◆ Data for review
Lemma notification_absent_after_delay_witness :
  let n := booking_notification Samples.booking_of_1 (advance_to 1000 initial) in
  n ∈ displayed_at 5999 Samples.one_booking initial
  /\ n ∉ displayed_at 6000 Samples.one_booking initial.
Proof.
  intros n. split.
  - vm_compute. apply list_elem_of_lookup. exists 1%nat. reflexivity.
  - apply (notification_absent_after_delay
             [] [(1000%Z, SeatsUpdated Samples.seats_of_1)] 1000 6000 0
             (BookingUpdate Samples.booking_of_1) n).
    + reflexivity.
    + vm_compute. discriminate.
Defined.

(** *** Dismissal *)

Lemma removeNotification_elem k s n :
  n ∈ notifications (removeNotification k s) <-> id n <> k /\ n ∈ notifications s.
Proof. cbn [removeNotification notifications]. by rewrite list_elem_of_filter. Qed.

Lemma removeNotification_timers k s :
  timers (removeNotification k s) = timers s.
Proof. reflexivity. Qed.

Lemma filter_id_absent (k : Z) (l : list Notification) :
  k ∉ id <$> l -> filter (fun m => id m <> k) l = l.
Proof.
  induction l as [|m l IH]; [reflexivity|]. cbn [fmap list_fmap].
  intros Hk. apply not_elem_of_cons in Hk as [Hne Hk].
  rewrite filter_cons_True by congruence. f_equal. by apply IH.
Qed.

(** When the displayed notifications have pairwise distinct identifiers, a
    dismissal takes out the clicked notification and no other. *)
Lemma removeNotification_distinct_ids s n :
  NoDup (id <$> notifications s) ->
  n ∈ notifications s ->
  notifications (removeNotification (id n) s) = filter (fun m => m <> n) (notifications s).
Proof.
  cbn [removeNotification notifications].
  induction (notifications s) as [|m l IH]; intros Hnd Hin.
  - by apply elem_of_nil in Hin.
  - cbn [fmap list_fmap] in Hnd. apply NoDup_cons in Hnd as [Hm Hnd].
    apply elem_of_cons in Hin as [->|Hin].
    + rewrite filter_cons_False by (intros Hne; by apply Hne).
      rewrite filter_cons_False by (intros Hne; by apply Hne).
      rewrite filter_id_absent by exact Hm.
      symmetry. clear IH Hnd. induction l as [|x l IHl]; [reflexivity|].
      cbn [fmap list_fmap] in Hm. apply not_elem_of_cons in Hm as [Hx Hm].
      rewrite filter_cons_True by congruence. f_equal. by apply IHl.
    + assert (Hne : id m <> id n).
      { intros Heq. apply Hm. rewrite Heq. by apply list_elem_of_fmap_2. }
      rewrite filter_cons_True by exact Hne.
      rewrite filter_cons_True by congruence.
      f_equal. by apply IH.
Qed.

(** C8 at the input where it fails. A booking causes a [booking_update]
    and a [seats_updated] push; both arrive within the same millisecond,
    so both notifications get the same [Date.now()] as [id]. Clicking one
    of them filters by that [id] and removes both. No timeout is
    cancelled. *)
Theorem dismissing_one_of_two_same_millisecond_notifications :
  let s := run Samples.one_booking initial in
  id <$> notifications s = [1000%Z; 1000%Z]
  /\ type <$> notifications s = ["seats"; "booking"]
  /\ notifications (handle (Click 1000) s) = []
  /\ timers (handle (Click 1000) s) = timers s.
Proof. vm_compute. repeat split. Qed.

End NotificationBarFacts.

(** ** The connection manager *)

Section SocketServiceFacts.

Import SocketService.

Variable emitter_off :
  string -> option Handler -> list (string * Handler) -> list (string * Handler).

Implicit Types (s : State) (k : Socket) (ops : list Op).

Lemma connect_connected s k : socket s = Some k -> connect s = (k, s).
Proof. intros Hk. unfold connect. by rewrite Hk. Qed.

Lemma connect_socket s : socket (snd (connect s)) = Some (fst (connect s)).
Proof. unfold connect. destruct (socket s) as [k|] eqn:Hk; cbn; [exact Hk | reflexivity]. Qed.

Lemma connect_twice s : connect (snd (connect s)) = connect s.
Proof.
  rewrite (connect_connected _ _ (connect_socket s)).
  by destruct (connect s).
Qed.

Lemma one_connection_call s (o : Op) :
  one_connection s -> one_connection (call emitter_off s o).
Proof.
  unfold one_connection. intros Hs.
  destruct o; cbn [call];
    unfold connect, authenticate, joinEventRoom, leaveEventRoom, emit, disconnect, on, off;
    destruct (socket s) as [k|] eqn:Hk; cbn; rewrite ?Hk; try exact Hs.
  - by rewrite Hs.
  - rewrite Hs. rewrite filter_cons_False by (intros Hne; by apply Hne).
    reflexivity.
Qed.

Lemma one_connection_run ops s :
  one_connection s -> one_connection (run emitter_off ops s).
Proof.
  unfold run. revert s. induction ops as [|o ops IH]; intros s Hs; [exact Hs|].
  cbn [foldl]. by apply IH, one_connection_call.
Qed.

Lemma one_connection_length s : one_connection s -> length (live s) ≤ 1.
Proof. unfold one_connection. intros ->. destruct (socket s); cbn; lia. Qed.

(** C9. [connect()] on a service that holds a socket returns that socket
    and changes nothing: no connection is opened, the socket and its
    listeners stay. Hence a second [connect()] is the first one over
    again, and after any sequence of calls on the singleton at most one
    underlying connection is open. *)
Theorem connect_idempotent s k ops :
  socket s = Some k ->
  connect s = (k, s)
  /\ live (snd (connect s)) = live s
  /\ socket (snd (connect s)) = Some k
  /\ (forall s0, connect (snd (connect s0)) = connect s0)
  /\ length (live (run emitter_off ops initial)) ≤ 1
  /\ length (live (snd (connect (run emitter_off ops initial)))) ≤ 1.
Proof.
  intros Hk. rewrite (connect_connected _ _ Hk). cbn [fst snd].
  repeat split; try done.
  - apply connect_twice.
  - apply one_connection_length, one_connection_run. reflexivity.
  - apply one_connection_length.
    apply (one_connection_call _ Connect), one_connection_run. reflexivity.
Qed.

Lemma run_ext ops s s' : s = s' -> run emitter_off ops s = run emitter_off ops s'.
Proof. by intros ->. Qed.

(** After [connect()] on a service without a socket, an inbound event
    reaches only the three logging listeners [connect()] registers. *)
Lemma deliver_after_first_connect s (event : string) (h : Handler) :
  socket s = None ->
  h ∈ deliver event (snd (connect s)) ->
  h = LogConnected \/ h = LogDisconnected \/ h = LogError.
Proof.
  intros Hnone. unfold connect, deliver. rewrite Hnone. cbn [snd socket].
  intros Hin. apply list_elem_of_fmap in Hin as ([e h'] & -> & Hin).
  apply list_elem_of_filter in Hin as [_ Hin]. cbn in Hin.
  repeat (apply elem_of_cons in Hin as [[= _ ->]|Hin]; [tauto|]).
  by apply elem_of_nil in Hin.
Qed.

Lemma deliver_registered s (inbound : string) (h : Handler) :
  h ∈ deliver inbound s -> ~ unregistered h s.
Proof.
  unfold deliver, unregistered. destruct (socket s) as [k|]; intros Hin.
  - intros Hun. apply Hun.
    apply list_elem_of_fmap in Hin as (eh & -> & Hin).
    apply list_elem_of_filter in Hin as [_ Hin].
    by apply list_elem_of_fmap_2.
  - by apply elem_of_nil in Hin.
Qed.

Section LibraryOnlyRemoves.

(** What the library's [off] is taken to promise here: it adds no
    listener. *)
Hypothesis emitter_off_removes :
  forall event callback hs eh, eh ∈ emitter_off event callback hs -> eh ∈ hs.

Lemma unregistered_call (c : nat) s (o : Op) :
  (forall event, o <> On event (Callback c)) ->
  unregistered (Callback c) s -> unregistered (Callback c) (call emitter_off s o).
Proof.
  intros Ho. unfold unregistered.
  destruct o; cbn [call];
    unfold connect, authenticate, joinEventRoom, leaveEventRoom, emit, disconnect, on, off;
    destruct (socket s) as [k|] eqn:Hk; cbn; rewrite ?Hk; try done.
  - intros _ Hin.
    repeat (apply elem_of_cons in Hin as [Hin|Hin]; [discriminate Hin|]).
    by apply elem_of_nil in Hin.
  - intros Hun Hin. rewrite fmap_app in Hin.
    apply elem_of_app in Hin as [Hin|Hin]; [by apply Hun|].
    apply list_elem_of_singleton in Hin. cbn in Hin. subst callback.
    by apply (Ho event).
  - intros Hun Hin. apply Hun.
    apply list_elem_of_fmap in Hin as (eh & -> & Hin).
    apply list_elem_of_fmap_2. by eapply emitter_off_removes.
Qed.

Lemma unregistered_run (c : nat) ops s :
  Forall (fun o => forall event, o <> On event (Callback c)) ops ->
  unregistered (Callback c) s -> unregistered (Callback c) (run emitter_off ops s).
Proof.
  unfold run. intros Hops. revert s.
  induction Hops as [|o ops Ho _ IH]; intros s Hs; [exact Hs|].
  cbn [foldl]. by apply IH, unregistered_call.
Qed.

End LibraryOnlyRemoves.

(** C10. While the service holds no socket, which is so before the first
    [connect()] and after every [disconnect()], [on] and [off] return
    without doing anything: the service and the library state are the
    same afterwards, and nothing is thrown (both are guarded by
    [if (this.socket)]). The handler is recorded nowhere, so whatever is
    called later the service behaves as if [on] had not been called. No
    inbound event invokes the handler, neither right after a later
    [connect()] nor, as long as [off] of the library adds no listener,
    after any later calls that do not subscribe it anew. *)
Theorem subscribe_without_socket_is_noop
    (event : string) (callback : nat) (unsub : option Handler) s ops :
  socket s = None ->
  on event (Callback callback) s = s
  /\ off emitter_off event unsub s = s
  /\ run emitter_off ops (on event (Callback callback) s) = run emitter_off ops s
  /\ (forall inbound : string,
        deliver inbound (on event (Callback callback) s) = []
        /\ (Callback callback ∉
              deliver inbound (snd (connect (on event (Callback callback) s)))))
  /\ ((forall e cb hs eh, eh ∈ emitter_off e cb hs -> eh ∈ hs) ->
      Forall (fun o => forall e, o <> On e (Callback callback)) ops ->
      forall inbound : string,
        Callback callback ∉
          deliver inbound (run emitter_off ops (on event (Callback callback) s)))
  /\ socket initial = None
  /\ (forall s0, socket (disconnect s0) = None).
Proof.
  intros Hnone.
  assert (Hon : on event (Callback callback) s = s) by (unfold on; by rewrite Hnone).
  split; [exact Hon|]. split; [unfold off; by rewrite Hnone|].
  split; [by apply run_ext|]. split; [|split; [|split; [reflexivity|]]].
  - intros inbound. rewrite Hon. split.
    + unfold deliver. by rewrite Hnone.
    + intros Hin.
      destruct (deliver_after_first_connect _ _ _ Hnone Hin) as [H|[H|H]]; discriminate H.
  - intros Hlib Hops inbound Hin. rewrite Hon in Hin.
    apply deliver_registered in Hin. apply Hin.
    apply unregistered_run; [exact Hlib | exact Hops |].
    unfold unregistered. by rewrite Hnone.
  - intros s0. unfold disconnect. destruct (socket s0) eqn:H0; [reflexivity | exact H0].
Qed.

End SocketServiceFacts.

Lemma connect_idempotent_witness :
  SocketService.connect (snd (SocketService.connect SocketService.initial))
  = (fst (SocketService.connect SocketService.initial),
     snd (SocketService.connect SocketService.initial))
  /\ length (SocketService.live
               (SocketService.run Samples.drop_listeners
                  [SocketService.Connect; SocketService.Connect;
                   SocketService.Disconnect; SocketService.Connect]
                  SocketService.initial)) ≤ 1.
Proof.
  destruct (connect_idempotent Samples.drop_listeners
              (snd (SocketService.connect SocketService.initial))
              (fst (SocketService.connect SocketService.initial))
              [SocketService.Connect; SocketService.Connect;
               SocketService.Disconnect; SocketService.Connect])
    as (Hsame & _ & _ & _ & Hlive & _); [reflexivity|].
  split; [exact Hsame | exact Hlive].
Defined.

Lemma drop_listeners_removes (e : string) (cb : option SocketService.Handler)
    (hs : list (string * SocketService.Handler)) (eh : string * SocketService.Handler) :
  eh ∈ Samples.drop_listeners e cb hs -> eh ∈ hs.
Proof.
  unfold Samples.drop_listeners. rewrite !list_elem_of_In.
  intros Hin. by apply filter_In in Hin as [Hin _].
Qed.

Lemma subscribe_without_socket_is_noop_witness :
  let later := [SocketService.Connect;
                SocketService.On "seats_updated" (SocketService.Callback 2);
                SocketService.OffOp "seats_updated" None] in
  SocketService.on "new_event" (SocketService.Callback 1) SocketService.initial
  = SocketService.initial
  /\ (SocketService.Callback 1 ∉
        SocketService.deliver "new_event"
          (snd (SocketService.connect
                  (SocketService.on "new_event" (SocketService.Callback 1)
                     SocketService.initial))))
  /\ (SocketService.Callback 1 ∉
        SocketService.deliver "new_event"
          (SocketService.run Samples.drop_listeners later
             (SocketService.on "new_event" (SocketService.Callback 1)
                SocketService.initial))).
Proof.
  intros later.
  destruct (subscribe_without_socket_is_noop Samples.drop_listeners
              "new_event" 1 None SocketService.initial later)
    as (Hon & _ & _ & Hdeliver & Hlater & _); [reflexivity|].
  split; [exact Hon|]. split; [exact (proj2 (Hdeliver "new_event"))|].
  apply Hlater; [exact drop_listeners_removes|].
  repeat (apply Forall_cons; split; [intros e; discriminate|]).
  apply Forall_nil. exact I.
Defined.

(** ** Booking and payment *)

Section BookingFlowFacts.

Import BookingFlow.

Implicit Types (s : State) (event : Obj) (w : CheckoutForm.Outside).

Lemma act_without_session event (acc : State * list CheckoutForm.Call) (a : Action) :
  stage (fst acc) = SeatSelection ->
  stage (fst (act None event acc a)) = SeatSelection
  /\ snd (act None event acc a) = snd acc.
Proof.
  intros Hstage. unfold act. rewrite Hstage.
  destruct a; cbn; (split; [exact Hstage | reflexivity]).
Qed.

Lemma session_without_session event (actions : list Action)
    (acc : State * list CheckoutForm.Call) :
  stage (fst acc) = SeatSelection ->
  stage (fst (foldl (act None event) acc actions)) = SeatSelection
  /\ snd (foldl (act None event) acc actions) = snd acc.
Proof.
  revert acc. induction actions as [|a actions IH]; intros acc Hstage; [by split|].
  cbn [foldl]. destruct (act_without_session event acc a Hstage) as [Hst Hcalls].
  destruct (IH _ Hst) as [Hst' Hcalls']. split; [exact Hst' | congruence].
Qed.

==

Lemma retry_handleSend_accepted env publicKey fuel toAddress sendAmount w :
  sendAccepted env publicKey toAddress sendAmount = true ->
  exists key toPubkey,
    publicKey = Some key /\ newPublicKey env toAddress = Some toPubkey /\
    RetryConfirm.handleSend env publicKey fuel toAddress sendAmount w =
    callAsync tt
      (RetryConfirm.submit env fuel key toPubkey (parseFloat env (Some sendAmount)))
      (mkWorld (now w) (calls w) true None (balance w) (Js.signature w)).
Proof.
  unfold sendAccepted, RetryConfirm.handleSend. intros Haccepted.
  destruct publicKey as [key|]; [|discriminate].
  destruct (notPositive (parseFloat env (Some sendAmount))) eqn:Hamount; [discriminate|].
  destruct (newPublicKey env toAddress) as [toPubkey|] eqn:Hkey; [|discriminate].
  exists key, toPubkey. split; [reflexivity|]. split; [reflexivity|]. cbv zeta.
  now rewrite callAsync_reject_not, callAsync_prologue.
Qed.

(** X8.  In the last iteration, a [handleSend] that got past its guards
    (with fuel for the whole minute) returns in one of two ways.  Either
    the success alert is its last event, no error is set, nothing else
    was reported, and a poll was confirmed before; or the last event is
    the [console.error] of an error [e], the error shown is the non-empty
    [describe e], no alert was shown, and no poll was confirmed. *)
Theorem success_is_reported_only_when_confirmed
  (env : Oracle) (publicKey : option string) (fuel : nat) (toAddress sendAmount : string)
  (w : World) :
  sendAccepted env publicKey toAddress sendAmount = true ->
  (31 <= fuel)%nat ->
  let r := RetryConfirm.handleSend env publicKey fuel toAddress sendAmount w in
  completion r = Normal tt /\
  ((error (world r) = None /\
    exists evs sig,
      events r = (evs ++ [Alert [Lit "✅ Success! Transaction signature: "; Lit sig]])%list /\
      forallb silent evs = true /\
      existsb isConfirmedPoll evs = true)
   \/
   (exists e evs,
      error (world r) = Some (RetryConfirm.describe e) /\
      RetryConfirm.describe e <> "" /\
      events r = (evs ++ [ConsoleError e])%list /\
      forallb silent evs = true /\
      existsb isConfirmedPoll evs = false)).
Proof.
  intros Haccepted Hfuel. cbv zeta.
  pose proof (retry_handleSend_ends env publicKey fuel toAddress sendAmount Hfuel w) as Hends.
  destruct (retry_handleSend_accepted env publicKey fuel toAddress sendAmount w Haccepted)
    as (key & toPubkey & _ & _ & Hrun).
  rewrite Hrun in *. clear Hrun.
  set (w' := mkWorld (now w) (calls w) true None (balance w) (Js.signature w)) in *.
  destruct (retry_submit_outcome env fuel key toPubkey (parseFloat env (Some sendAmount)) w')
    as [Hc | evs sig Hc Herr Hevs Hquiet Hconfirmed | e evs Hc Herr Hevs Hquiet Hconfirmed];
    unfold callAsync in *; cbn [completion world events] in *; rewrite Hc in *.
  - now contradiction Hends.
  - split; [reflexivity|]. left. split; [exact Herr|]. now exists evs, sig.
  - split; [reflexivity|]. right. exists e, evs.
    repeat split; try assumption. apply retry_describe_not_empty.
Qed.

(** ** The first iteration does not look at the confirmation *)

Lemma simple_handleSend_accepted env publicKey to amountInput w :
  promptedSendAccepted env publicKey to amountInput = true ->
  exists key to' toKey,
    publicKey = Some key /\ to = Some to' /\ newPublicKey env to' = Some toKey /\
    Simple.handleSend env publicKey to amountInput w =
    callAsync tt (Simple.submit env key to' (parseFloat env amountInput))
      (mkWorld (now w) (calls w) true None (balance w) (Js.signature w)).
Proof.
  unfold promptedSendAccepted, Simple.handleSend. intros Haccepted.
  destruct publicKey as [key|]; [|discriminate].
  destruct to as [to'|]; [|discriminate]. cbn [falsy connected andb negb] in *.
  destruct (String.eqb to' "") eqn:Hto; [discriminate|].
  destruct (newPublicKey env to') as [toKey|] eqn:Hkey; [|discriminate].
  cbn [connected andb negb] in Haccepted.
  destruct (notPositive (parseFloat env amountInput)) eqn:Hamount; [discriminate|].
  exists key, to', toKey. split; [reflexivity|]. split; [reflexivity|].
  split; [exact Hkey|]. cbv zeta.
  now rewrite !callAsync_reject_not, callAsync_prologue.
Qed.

◆ What you should do
Your answer should be the lines above from the one containing "(RetryConfirm.submit env fuel" through the one containing "destruct (newPublicKey env toAddress)", copied exactly and with both ends kept.

◆ Solution to the exercise
      (RetryConfirm.submit env fuel key toPubkey (parseFloat env (Some sendAmount)))
      (mkWorld (now w) (calls w) true None (balance w) (Js.signature w)).
Proof.
  unfold sendAccepted, RetryConfirm.handleSend. intros Haccepted.
  destruct publicKey as [key|]; [|discriminate].
  destruct (notPositive (parseFloat env (Some sendAmount))) eqn:Hamount; [discriminate|].
  destruct (newPublicKey env toAddress) as [toPubkey|] eqn:Hkey; [|discriminate].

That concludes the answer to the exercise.